وَیَسْأَلُوْنَكَ عَنْ ذِي الْقَرْنَیْنِ قُلْ سَأَتْلُوْ عَلَیْكُمْ مِنْھُ ذِكْرًا
“ Mereka akan bertanya kepadamu
(Muhammad) tentang Dzulkarnain. Katakanlah: ‘Aku akan bacakan kepadamu cerita tentangnya’
“. (QS. Al-Kahfi : 83)
Konon, Raja Philips II sangat
gelisah ketika memiliki anak laki-laki. Bagaimana dapat mendidiknya sehingga
dapat menjadi pewaris kerajaan yang kuat, adil dan bijak. Sebab, sebagai Raja
tentunya tidak dapat mendidik anaknya dengan segala pengawasan dan perhatian
yang dibutuhkan secara penuh.
Setelah menginjak dewasa
(tamyiz), anaknya diserahkan pada seorang ulama yang bernama Aristo atau lebih dikenal
dengan nama Aristoteles. Aristo adalah salah seorang santri Syech Aflathon atau
lebih dikenal dengan nama Plato. Aristo mau menerima anak raja tersebut dengan
syarat dibuatkan semacam asrama (Ponpes) yang dalam bahasa Yunani disebut
pondokeon.
Masya Allah, tahukah Anda
reputasi Kyainya Aristo (Aristoteles) yaitu Syech Aflathon (Plato)…?
“ Aku bertemu dengan Plato yang
dituduh kafir oleh ahl al-dlohir. Aku melihatnya dalam suasana alam gaib yang dipenuhi
dengan cahaya yang terang benderang. Aku melihatnya dalam suatu tempat yang
tidak dimiliki kecuali oleh para kekasih-kekasih Allah.
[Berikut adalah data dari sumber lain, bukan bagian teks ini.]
(** ** The config init container *)

Definition cpuAndMemory (l : gmap string string) : gmap string string :=
  filter (fun kv => fst kv = "cpu" \/ fst kv = "memory") l.

(** The last user-defined init container named config, if any. *)
Definition configContainerResources (spec : ComponentSpec) (initContainers : list Container)
    : ResourceRequirements :=
  match last (filter (fun c => ct_Name c = configContainerName) initContainers) with
  | Some c => ct_Resources c
  | None =>
      match csp_ToolResources spec with
      | Some r => r
      | None =>
          match csp_Resources spec with
          | Some r => mkRes (cpuAndMemory (rr_Limits r)) (cpuAndMemory (rr_Requests r))
          | None => emptyResources
          end
      end
  end.

Definition field_of (j : json) (key : string) : option json :=
  match j with JObj l => snd <$> (snd <$> list_find (fun kv => fst kv = key) l) | _ => None end.

Definition set_field (j : json) (key : string) (v : json) : json :=
  match j with
  | JObj l =>
      match list_find (fun kv => fst kv = key) l with
      | Some (i, _) => JObj (<[i := (key, v)]> l)
      | None => JObj (l ++ [(key, v)])
      end
  | _ => j
  end.

Section Containers.
Context {DC : Decode} {OI : OperatorImage}.

Definition updateConfigSecurityContext (container : Container) (values : Values) : option Container :=
  let context := JObj [("runAsNonRoot", JBool true); ("runAsUser", JNum 1000)] in
  context ← match values with
            | None | Some [] => Some context
            | Some _ => OverlaySecurityContext context values
            end;
  let specified := bool_decide (is_Some (field_of (JObj (default [] values)) "runAsNonRoot")) in
  let context := if negb specified && bool_decide (field_of context "runAsUser" = Some (JNum 0))
                 then set_field context "runAsNonRoot" (JBool false) else context in
  Some (set_ct_SecurityContext container (Some context)).

Definition renderInitContainer (container : Container) (toolImage : string) (securityContext : Values)
    (resources : ResourceRequirements) : option Container :=
  let c := mkContainer configContainerName (if bool_decide (toolImage = "") then oi_Image else toolImage)
             oi_ImagePullPolicy ["/bin/sh"] ["/init.sh"] (ct_Env container) (ct_Ports container)
             [configVolumeMount; toolVolumeMount] (ct_Resources container) (ct_SecurityContext container)
             (ct_StartupProbe container) (ct_LivenessProbe container) (ct_ReadinessProbe container)
             (ct_Lifecycle container) (ct_TerminationMessagePath container)
             (ct_TerminationMessagePolicy container) in
  c ← updateConfigSecurityContext c securityContext;
  Some (fillContainerDefaultValues (set_ct_Resources c resources)).

(** [MustAsObj] panics on values that are not a container, [GetInitContainers]
    skips them. *)
Definition GetSideCars (c : MilvusComponent) (spec : MilvusSpec) : option (list Container) :=
  match componentField (spec_Com spec) (FieldName c) with
  | None => Some []
  | Some component =>
      mapM (fun v => fillContainerDefaultValues <$> DecodeContainer v) (co_SideCars component)
  end.

Definition GetInitContainers (c : MilvusComponent) (spec : MilvusSpec) : list Container :=
  match componentField (spec_Com spec) (FieldName c) with
  | None => []
  | Some component => omap DecodeContainer (co_InitContainers component)
  end.

(** ** Probes *)
Definition tcpProbe (timeout period failure : Z) : json :=
  JObj [("tcpSocket", JObj [("port", JNum MetricPort)]); ("timeoutSeconds", JNum timeout);
        ("periodSeconds", JNum period); ("successThreshold", JNum 1); ("failureThreshold", JNum failure)].

Definition GetDefaultStartupProbe : json := tcpProbe 3 10 18.
Definition GetDefaultLivenessProbe : json := tcpProbe 10 15 3.
Definition GetDefaultReadinessProbe : json :=
  JObj [("httpGet", JObj [("path", JStr "/healthz"); ("port", JNum MetricPort); ("scheme", JStr "HTTP")]);
        ("timeoutSeconds", JNum 3); ("periodSeconds", JNum 15); ("successThreshold", JNum 1);
        ("failureThreshold", JNum 2)].

Definition updateProbes (container : Container) (spec : ComponentSpec) : option Container :=
  probes ← match csp_Probes spec with
           | None => Some (mkProbes None None None)
           | Some _ => DecodeProbes (csp_Probes spec)
           end;
  Some (set_ct_Probes container
          (mkProbes (Some (default GetDefaultStartupProbe (pr_StartupProbe probes)))
             (Some (default GetDefaultLivenessProbe (pr_LivenessProbe probes)))
             (Some (default GetDefaultReadinessProbe (pr_ReadinessProbe probes))))).
End Containers.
Aku bertanya kepadanya
: “Siapakah anda ?” ...“ begitu kesaksian Imam al-Jilli ( penyarah kitab
Futuhat ) kepada Plato, guru Aristoteles.
ولقد اجتمعت بأفلاطون الذى یعدونھ اھل الظاھر كافرا فرأیتھ وقد ملأ العالم الغیبي نورا وبھجة ورأیت لھ مكانة لم ارھا الا لاحاد من الاولیاء ز فقلت لھ : من..."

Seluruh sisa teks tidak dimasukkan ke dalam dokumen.